Le projet du ministère ne s’éloigne pas des grands principes introduits en 1945 : la majorité pénale reste fixée à 18 ans, la primauté de la réponse éducative sur la réponse répressive est réaffirmée, tout comme la spécificité de la justice des mineurs. La première priorité est de s’attaquer à la détention provisoire des mineurs, dont la période moyenne s’est allongée. Au 1er janvier, près de 80% des mineurs incarcérés l’étaient sous le régime de la détention provisoire, conséquence de délais de jugement qui atteignent 18 mois.

Une accélération de la procédure judiciaire

En instaurant une nouvelle procédure, le gouvernement espère diviser ce délai par deux. Le jugement, qui établira la culpabilité d’un mineur et permettra l’indemnisation de la victime, devra se tenir au plus tard trois mois après l’interpellation. Le prononcé de la sanction, qui pourra être éducative, interviendra 6 à 9 mois après cette première phase. Dans cet intervalle, une période de mise à l’épreuve éducative est prévue : le mineur est suivi et des investigations complémentaires sont menées.
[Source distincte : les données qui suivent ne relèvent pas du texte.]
(** X9. The configuration a freshly imported module constructs with is
    the one [load_dotenv] produced from the [.env] file: when import and
    construction both succeed, the token and the database identifier
    stored on the instance are read from the environment [load_dotenv]
    returned, not from the one the process started with. *)
Theorem env_file_feeds_constructor {H} (h : Host H) (self : loc)
        (w : World H) (v : Value) :
  (import_then_construct h self w).1 = Returned v ->
  let r := import_then_construct h self w in
  let env' := environ (module_body h w).2 in
  (exists c u s3 s,
     files w !! path_join (cwd w) ".env" = Some c /\
     load_dotenv h c (environ w, s3) = (Returned u, (env', s))) /\
  (heap r.2 !!! self) !! "notion_token"
  = Some (getenv_value env' "NOTION_TOKEN") /\
  (heap r.2 !!! self) !! "database_id"
  = Some (getenv_value env' "NOTION_DATABASE_ID") /\
  clients (new_events w r.2) = [getenv_value env' "NOTION_TOKEN"].
Proof.
  cbv zeta. unfold import_then_construct, mbind, M_bind.
  destruct (module_body h w) as [[[]|e] w1] eqn:Hm; [|discriminate].
  destruct (module_body_returned h w w1 tt Hm)
    as (c & u & s3 & s & Hf & Hl & Hev & _).
  intros Hr. cbn [fst snd]. split; [by exists c, u, s3, s |].
  revert Hr. rewrite init_run. cbv zeta.
  destruct (template_init h (heap w1 !!! self, host w1)) as [[[]|e] [o s']];
    [|discriminate].
  destruct (Client h _ s') as [[cl|e] s'']; [|discriminate].
  intros _. cbn [fst snd heap].
  rewrite lookup_total_insert_eq. unfold configured_object.
  split; [by rewrite !lookup_insert_ne, lookup_insert_eq by done|].
  split; [by rewrite lookup_insert_ne, lookup_insert_eq by done|].
  unfold new_events. cbn [trace].
  rewrite Hev, <- !app_assoc, drop_app_length. reflexivity.
Qed.

Lemma env_file_feeds_constructor_witness :
  environ Faulty.from_file !! "NOTION_TOKEN" = None /\
  (heap (import_then_construct (Faulty.collaborators Faulty.NoFault)
                               1%positive Faulty.from_file).2
     !!! 1%positive) !! "notion_token"
  = Some (VStr "secret_from_file").
Proof.
  split; [reflexivity |].
  exact (proj1 (proj2 (env_file_feeds_constructor
                         (Faulty.collaborators Faulty.NoFault)
                         1%positive Faulty.from_file VNone eq_refl))).
Defined.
« Attention aux effets d’annonce », prévient François-Noël Buffet. Le sénateur LR, rapporteur du projet de loi de réforme pour la justice en 2018, n’y voit qu’une bonne idée sur le papier. L’an dernier, la majorité sénatoriale de droite et du centre s’était alarmée du manque de moyens budgétaires. « J’émets par principe une réserve. Attendons de voir comment les faits se traduiront. On a quand même des grands spécialistes de l’annonce, mais en général la mise en œuvre n’est pas au rendez-vous. On ne sera efficace que si on a les moyens de faire », met en garde le sénateur du Rhône. Son collègue socialiste, Jacques Bigot, n’est pas plus optimiste. « Dans l’absolu, je pense que c’est une bonne chose, car si un enfant n’est pas pris rapidement en charge, c’est dramatique. Mais vous pouvez inscrire tous les délais ce que voulez, si les magistrats sont débordés, vous n’arriverez à rien. Tous ces textes ne peuvent fonctionner que si la justice a les moyens. »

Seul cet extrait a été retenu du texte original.